Honestly, even as a fan of Pokemon for decades of this point, I don't see a problem with the game being targeted at children. I have children now and I am all for games that target her age group instead of exclusively mine. Even if it's a flagship series like Pokemon.
I don’t have an issue with it but I least they would do what Zelda does and ask you if you know this already. It makes the tutorial parts less of a drag
This is kinda what I was hoping for. They could even have an option buried in the settings to turn off tutorials.
"Uhhhh how exactly would that generate revenue? Actually don't even answer that, just go clear out your desk, security will escort you to the parking lot"
—Gamefreak, the last time an employee suggested that
While I agree with you, I think Pokémon lost something along the way. It may be simply nostalgia messing with me, but there really isn't that much sense of adventure anymore.
My first game was Pokémon Blue. In that game, you just walk out the door. No one is stopping you (except for Oak, and for a good reason). Once you try to set your foot outside of town, you get introduced to Oak and your rival, and you're (after some fetch quest) told to just go and catch some Pokémon! The rest of the game, you sort of stumble upon things as you go!
I had a blast when I first encountered a gym without being introduced to what it was. The introduction to Team Rocket felt like a proper surprise, and so was stumbling upon a fork in the road or a cave. The HMs literally felt like keys to the world. My jaw dropped once I got Surf.
Maybe it's nostalgia like I said. A tl;dr could simply be that avoiding handholding brings a sense of adventure, which brings immersion. Don't explain what everything is before you have a chance to interact with the world. Let the player discover!
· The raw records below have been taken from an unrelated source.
(* ===== verification/Meta.v ===== *)
(** * Metadata records and keys: internal/store/store.go (types, keys, validation)

    Go structs are records; [time.Time] is the nanosecond count since the zero
    time, so [IsZero] is [= 0]; a nil slice or map is the empty one, as their
    JSON forms with [omitempty] are.  A stored value is what [json.Unmarshal]
    makes of the bytes: a record, or [Garbage] when they do not decode. *)
From S2P Require Import Prelude GF GoLib Kv.
From Stdlib Require Import Strings.Ascii.

Inductive stored (A : Type) : Type := Enc (a : A) | Garbage (raw : string).
Arguments Enc {A} _.
Arguments Garbage {A} _.

Definition decode {A} (s : stored A) : option A :=
  match s with Enc a => Some a | Garbage _ => None end.

Definition IsZero (t : Z) : bool := (t =? 0)%Z.

(** ** Records *)
Record ChunkRef : Type := MkChunkRef { ChunkID : string; cr_Size : Z; Replicas : list string }.
Record ECParams : Type := MkECParams { ec_K : Z; ec_M : Z; ShardSize : Z; DataSize : Z }.
Record Stripe : Type := MkStripe { StripeID : string; Shards : list ChunkRef; DataLen : Z }.

Record ObjectMeta : Type := MkObjectMeta
  { Bucket : string; Key : string; Size : Z; ContentType : string; ETag : string;
    Chunks : list ChunkRef; EC : option ECParams; Stripes : list Stripe;
    Version : Z; CreatedAt : Z; Class_ : string;
    LegacyChunkID : string; LegacyReplicas : list string }.

Record BucketMeta : Type := MkBucketMeta { bm_Name : string; bm_CreatedAt : Z }.

Record MultipartPartMeta : Type := MkPart
  { PartNumber : Z; p_ETag : string; p_Size : Z; p_Chunks : list ChunkRef; p_CreatedAt : Z }.

Record MultipartUploadMeta : Type := MkUpload
  { u_Bucket : string; u_Key : string; UploadID : string; u_ContentType : string;
    u_CreatedAt : Z; Parts : gmap Z MultipartPartMeta }.

Record CompletePart : Type := MkCompletePart { cp_PartNumber : Z; cp_ETag : string }.

Record DNInfo : Type := MkDNInfo { dn_ID : string; dn_Addr : string; LastHB : Z; dn_Status : string }.

(** The JSON object of a runtime DN; a key absent from it is [None]. *)
Record RuntimeDN : Type := MkRuntimeDN
  { rd_addr : string; registered_at : option Z; rd_class : option string; rd_domain : option string }.

Record URLKeyEntry : Type := MkURLKeyEntry
  { Kid : string; SecretHex : string; IsPrimary : bool; uk_CreatedAt : Z }.

Definition IsEC (o : ObjectMeta) : bool :=
  match EC o with Some _ => 0 <? length (Stripes o) | None => false end.

(** ** Field updates *)
Definition with_version (o : ObjectMeta) (v : Z) : ObjectMeta :=
  MkObjectMeta (Bucket o) (Key o) (Size o) (ContentType o) (ETag o) (Chunks o) (EC o) (Stripes o)
    v (CreatedAt o) (Class_ o) (LegacyChunkID o) (LegacyReplicas o).
Definition with_created (o : ObjectMeta) (t : Z) : ObjectMeta :=
  MkObjectMeta (Bucket o) (Key o) (Size o) (ContentType o) (ETag o) (Chunks o) (EC o) (Stripes o)
    (Version o) t (Class_ o) (LegacyChunkID o) (LegacyReplicas o).
Definition with_chunks (o : ObjectMeta) (cs : list ChunkRef) : ObjectMeta :=
  MkObjectMeta (Bucket o) (Key o) (Size o) (ContentType o) (ETag o) cs (EC o) (Stripes o)
    (Version o) (CreatedAt o) (Class_ o) (LegacyChunkID o) (LegacyReplicas o).
Definition with_stripes (o : ObjectMeta) (ss : list Stripe) : ObjectMeta :=
  MkObjectMeta (Bucket o) (Key o) (Size o) (ContentType o) (ETag o) (Chunks o) (EC o) ss
    (Version o) (CreatedAt o) (Class_ o) (LegacyChunkID o) (LegacyReplicas o).
Definition without_legacy (o : ObjectMeta) : ObjectMeta :=
  MkObjectMeta (Bucket o) (Key o) (Size o) (ContentType o) (ETag o) (Chunks o) (EC o) (Stripes o)
    (Version o) (CreatedAt o) (Class_ o) "" [].
Definition with_replicas (c : ChunkRef) (r : list string) : ChunkRef :=
  MkChunkRef (ChunkID c) (cr_Size c) r.

(** ** Legacy records *)
Definition normalizeLegacy (o : ObjectMeta) : ObjectMeta :=
  let o :=
    if (length (Chunks o) =? 0) && (length (Stripes o) =? 0) && negb (bool_decide (LegacyChunkID o = ""))
    then with_chunks o [MkChunkRef (LegacyChunkID o) (Size o) (LegacyReplicas o)]
    else o in
  without_legacy o.

(** All the chunk ids an object refers to, whichever schema its record has. *)
Definition chunk_ids (o : ObjectMeta) : list string :=
  (ChunkID <$> Chunks o) ++ (Stripes o ≫= λ s, ChunkID <$> Shards s).

(** All its chunk references: replicated chunks and the shards of every stripe. *)
Definition refs (o : ObjectMeta) : list ChunkRef := Chunks o ++ (Stripes o ≫= Shards).

Lemma normalizeLegacy_fields o :
  Bucket (normalizeLegacy o) = Bucket o ∧ Key (normalizeLegacy o) = Key o ∧
  Version (normalizeLegacy o) = Version o ∧ Size (normalizeLegacy o) = Size o ∧
  Stripes (normalizeLegacy o) = Stripes o ∧ EC (normalizeLegacy o) = EC o.
Proof. unfold normalizeLegacy. by destruct (_ && _ && _). Qed.

(** Normalisation is idempotent, and leaves a record without legacy fields alone. *)
Lemma normalizeLegacy_idemp o : normalizeLegacy (normalizeLegacy o) = normalizeLegacy o.
Proof.
  unfold normalizeLegacy at 1.
  rewrite (bool_decide_true (LegacyChunkID (normalizeLegacy o) = "")).
  - rewrite andb_false_r. unfold normalizeLegacy. by destruct (_ && _ && _).
  - unfold normalizeLegacy. by destruct (_ && _ && _).
Qed.

(** ** Keys *)
Definition objKey (bucket key : string) : string := (bucket ++ "/" ++ key)%string.
Definition multipartKey (bucket key uploadID : string) : string :=
  (bucket ++ "/" ++ key ++ "/" ++ uploadID)%string.

(** Slash-free bucket names make both keys unambiguous. *)
Lemma objKey_inj b k b' k' :
  no_char "/" b → no_char "/" b' → objKey b k = objKey b' k' → b = b' ∧ k = k'.
Proof.
  unfold objKey. rewrite !string_app_cons, !string_app_nil_l. intros Hb Hb' H.
  apply (f_equal (λ s, cut s "/")) in H. rewrite !cut_app in H by done. by simplify_eq.
Qed.

Lemma objKey_bucket_inj b k k' : objKey b k = objKey b k' → k = k'.
Proof. unfold objKey. intros H. by apply string_app_inv_head, string_app_inv_head in H. Qed.

Lemma objKey_key_inj b b' k :  objKey b k = objKey b' k → b = b'.
Proof.
  unfold objKey. intros H. apply (f_equal chars) in H. rewrite !chars_app in H.
  apply chars_inj. apply app_inv_tail in H. done.
Qed.

Lemma multipartKey_inj b k u b' k' u' :
  no_char "/" b → no_char "/" b' → no_char "/" u → no_char "/" u' →
  multipartKey b k u = multipartKey b' k' u' → b = b' ∧ k = k' ∧ u = u'.
Proof.
  unfold multipartKey. rewrite !string_app_cons, !string_app_nil_l. intros Hb Hb' Hu Hu' H.
  apply (f_equal (λ s, cut s "/")) in H. rewrite !cut_app in H by done. injection H as -> H.
  by apply last_sep_inj in H as [-> ->].
Qed.

(** ** Validation *)
Definition validatePartNumber (n : Z) : bool := negb ((n <? 1) || (10000 <? n))%Z.

(** [net.ParseIP] of a name: four decimal fields of at most 255 without leading
    zeros.  An IPv6 literal has a colon, which the character test refuses too. *)
Definition ipv4_field (s : string) : bool :=
  match s with
  | EmptyString => false
  | String c t =>
      forallb is_digit (chars s) && (String.length s <=? 3) &&
      (bool_decide (t = "") || negb (bool_decide (c = "0"%char))) &&
      match parse_int s with Some n => (n <=? 255)%Z | None => false end
  end.
Definition parse_ipv4 (s : string) : bool :=
  let fields := split s "." in (length fields =? 4) && forallb ipv4_field fields.

Definition edge_char_ok (c : ascii) : bool :=
  negb (bool_decide (c = "."%char) || bool_decide (c = "-"%char)).

Definition name_char (c : ascii) : bool :=
  let n := N_of_ascii c in
  ((97 <=? n) && (n <=? 122) || (48 <=? n) && (n <=? 57))%N
  || bool_decide (c = "-"%char) || bool_decide (c = "."%char).

(** The loop over the characters, with [prevDot]. *)
Fixpoint name_loop (prevDot : bool) (l : list ascii) : bool :=
  match l with
  | [] => true
  | c :: l =>
      if negb (name_char c) then false
      else if bool_decide (c = "."%char) then if prevDot then false else name_loop true l
      else name_loop false l
  end.

(** [true] when the source returns nil; its error messages are not modelled. *)
Definition ValidateBucketName (name : string) : bool :=
  let l := chars name in
  if (String.length name <? 3) || (63 <? String.length name) then false
  else if parse_ipv4 name then false
  else match head l, last l with
  | Some c, Some d => if negb (edge_char_ok c) || negb (edge_char_ok d) then false else name_loop false l
  | _, _ => false
  end.

Example bucket_names :
  (ValidateBucketName <$> ["my-bucket"; "ab"; "192.168.0.1"; "a..b"; "-ab"; "Abc"; "a/b"; "a.b"])
  = [true; false; false; false; false; false; false; true].
Proof. reflexivity. Qed.

Lemma name_loop_spec prevDot l :
  name_loop prevDot l = true ↔
  Forall (λ c, name_char c = true) l ∧
  (∀ l1 l2, (if prevDot then "."%char :: l else l) ≠ l1 ++ "."%char :: "."%char :: l2).
Proof.
  revert prevDot. induction l as [|c l IH]; intros prevDot.
  - split; [intros _|done]. split; [constructor|].
    intros l1 l2. destruct prevDot; destruct l1 as [|? [|? ?]]; done.
  - cbn [name_loop]. destruct (name_char c) eqn:Hc; cbn [negb].
    2:{ split; [done|]. intros [Hall _]. apply Forall_cons in Hall as [? _]. congruence. }
    case_bool_decide as Hd; [subst c; destruct prevDot|].
    + split; [done|]. intros [_ Hn]. by destruct (Hn [] l).
    + rewrite IH. split.
      * intros [? ?]. split; [by constructor | done].
      * intros [Hall Hn]. apply Forall_cons in Hall as [_ ?]. done.
    + rewrite IH. split.
      * intros [Hall Hn]. split; [by constructor|]. intros l1 l2 E. destruct prevDot.
        -- destruct l1 as [|x [|y l1]]; simplify_eq/=; by apply (Hn l1 l2).
        -- destruct l1 as [|x l1]; simplify_eq/=. by apply (Hn l1 l2).
      * intros [Hall Hn]. apply Forall_cons in Hall as [_ Hall]. split; [done|].
        intros l1 l2 E. destruct prevDot.
        -- apply (Hn ("."%char :: c :: l1) l2). by rewrite E.
        -- apply (Hn (c :: l1) l2). by rewrite E.
Qed.

(** A bucket name is accepted exactly when it has 3 to 63 characters, all
    lowercase letters, digits, dots or hyphens, neither begins nor ends with a
    dot or hyphen, has no two consecutive dots and is not an IPv4 address. *)
Theorem ValidateBucketName_spec name :
  ValidateBucketName name = true ↔
  3 ≤ String.length name ≤ 63 ∧ Forall (λ c, name_char c = true) (chars name) ∧
  (∀ c, head (chars name) = Some c ∨ last (chars name) = Some c → c ≠ "."%char ∧ c ≠ "-"%char) ∧
  (∀ l1 l2, chars name ≠ l1 ++ "."%char :: "."%char :: l2) ∧ parse_ipv4 name = false.
Proof.
  unfold ValidateBucketName.
  destruct (Nat.ltb_spec (String.length name) 3); simpl; [split; [done | lia]|].
  destruct (Nat.ltb_spec 63 (String.length name)); simpl; [split; [done | lia]|].
  destruct (parse_ipv4 name); [split; [done | by intros (_ & _ & _ & _ & ?)]|].
  assert (∃ c, head (chars name) = Some c) as [c Hc].
  { destruct name; simpl in *; [lia | eauto]. }
  assert (∃ d, last (chars name) = Some d) as [d Hd].
  { destruct (last (chars name)) eqn:E; [eauto|]. apply last_None in E. by rewrite E in Hc. }
  rewrite Hc, Hd.
  assert (∀ c, edge_char_ok c = true ↔ c ≠ "."%char ∧ c ≠ "-"%char) as He.
  { intros c'. unfold edge_char_ok. rewrite negb_true_iff, orb_false_iff, !bool_decide_eq_false.
    tauto. }
  destruct (edge_char_ok c) eqn:Ec; simpl.
  2:{ split; [done|]. intros (_ & _ & Hedge & _). apply not_true_iff_false in Ec. destruct Ec.
      apply He, Hedge. by left. }
  destruct (edge_char_ok d) eqn:Ed; simpl.
  2:{ split; [done|]. intros (_ & _ & Hedge & _). apply not_true_iff_false in Ed. destruct Ed.
      apply He, Hedge. by right. }
  rewrite (name_loop_spec false). split.
  - intros [H1 H2]. split; [lia|]. split; [done|]. split; [|done].
    intros c' [[= <-]|[= <-]]; by apply He.
  - intros (_ & H1 & _ & H2 & _). done.
Qed.

Lemma valid_bucket_no_slash name : ValidateBucketName name = true → no_char "/" name.
Proof.
  unfold ValidateBucketName. repeat (case_match; [done|]). case_match; [|done]. case_match; [|done].
  case_match; [done|]. intros [Hall _]%(name_loop_spec false) Hin.
  rewrite Forall_forall in Hall. by specialize (Hall _ Hin).
Qed.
I agree with you 100%, I truly miss that sense of adventure and exploration gained from stumbling through a world and discovering things as they appear.
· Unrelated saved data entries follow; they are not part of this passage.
(** bbolt lists by key, which is the name: the final sort has nothing to move
    when every record carries its key. *)
Definition bucket_le (a b : BucketMeta) : Prop := String.le (bm_Name a) (bm_Name b).
#[export] Instance bucket_le_dec : RelDecision bucket_le.
Proof. intros a b. unfold bucket_le. apply _. Defined.
Definition ListBuckets (db : DB) : result store_error (list BucketMeta) :=
  l ←? decode_all (kv_list (buckets db));
  Ok (merge_sort bucket_le l).

Definition BucketHasObjects (db : DB) (name : string) : bool :=
  let prefix := (name ++ "/")%string in
  match kv_seek (objects db) prefix with Some (k, _) => has_prefix k prefix | None => false end.

Definition deleteBucketInternal (name : string) (db : DB) : result store_error unit * DB :=
  Update (λ db,
    match kv_get (buckets db) name with
    | None => Err ErrNotFound
    | Some _ => if BucketHasObjects db name then Err ErrBucketNotEmpty
                else Ok ((), set_buckets db (kv_delete (buckets db) name))
    end) db.

(** ** Multipart uploads *)

(** [for b.Get(multipartKey(...)) != nil { meta.UploadID = newMultipartUploadID() }]:
    [ids] is the stream of random ids. *)
Fixpoint fresh_upload_id (fuel : nat) (b : M (stored MultipartUploadMeta)) (bucket key : string)
    (ids : nat → string) (i : nat) : option string :=
  match kv_get b (multipartKey bucket key (ids i)) with
  | None => Some (ids i)
  | Some _ => match fuel with
              | 0 => None
              | S fuel => fresh_upload_id fuel b bucket key ids (i + 1)
              end
  end.

Definition CreateMultipartUpload_tx (bucket key contentType : string) (ids : nat → string) (now : Z)
    (db : DB) : result store_error MultipartUploadMeta * DB :=
  if bool_decide (bucket = "") || bool_decide (key = "") then (Err ErrRequired, db)
  else
    Update (λ db,
      match kv_get (buckets db) bucket with
      | None => Err ErrNotFound
      | Some _ =>
          match fresh_upload_id (length (kv_list (multipart db))) (multipart db) bucket key ids 0 with
          | None => Err ErrIDs
          | Some id =>
              let meta := MkUpload bucket key id contentType now ∅ in
              m ←? put (multipart db) (multipartKey bucket key id) (Enc meta);
              Ok (meta, set_multipart db m)
          end
      end) db.

Definition GetMultipartUpload (db : DB) (bucket key uploadID : string)
    : result store_error MultipartUploadMeta :=
  get_decoded (multipart db) (multipartKey bucket key uploadID).

Definition putMultipartUploadReplay (meta : MultipartUploadMeta) (now : Z) (db : DB)
    : result store_error unit * DB :=
  if bool_decide (u_Bucket meta = "") || bool_decide (u_Key meta = "")
     || bool_decide (UploadID meta = "") then (Err ErrRequired, db)
  else
    let meta := if IsZero (u_CreatedAt meta)
                then MkUpload (u_Bucket meta) (u_Key meta) (UploadID meta) (u_ContentType meta) now (Parts meta)
                else meta in
    Update (λ db,
      m ←? put (multipart db) (multipartKey (u_Bucket meta) (u_Key meta) (UploadID meta)) (Enc meta);
      Ok ((), set_multipart db m)) db.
I'm definitely gonna sound like an old fart here, but it's a symptom of the games and technology of today. The mindset TPC has when creating games is that they need to hold kids attention and that if they get stuck, they'll just move on to some other game/video/whatever and drop Pokemon. Sadly I think they know their audience to an extent. I mean when I first played Blue it was literally the only game I had. When I got stuck in rock tunnel, all I could do was keep trying, and maybe get a peek at a strategy guide if i could get a parent to take me to a bookstore.
Now on switch they're competing against a massive library of free games specifically tailed to get children addicted, and thousands of cheap options and single digit prices sales. It's so easy for a kid to hit a wall and just drop it for the next shiny thing.
That said, if they want to keep their adult audience, they could really easily give an option to skip the tutorials, and maybe even an option for more complex dungeons (though that would require TPC to put in real effort, and we see how that's gone so far). Sadly I don't think we'll see Pokemon return to that age of wold exploration, but hopefully the fan game community continues to thrive and pick up the slack in that area.
If that were the issue, the older games wouldn't be more fun than the newer ones, but they are.
I personally agree that they are, but I recognize that that's nostalgia. My 11 year-old's favorite is Sword/Shield. He tried some of the older ones but couldn't get into them. I think the oldest one he's enjoyed was X/Y.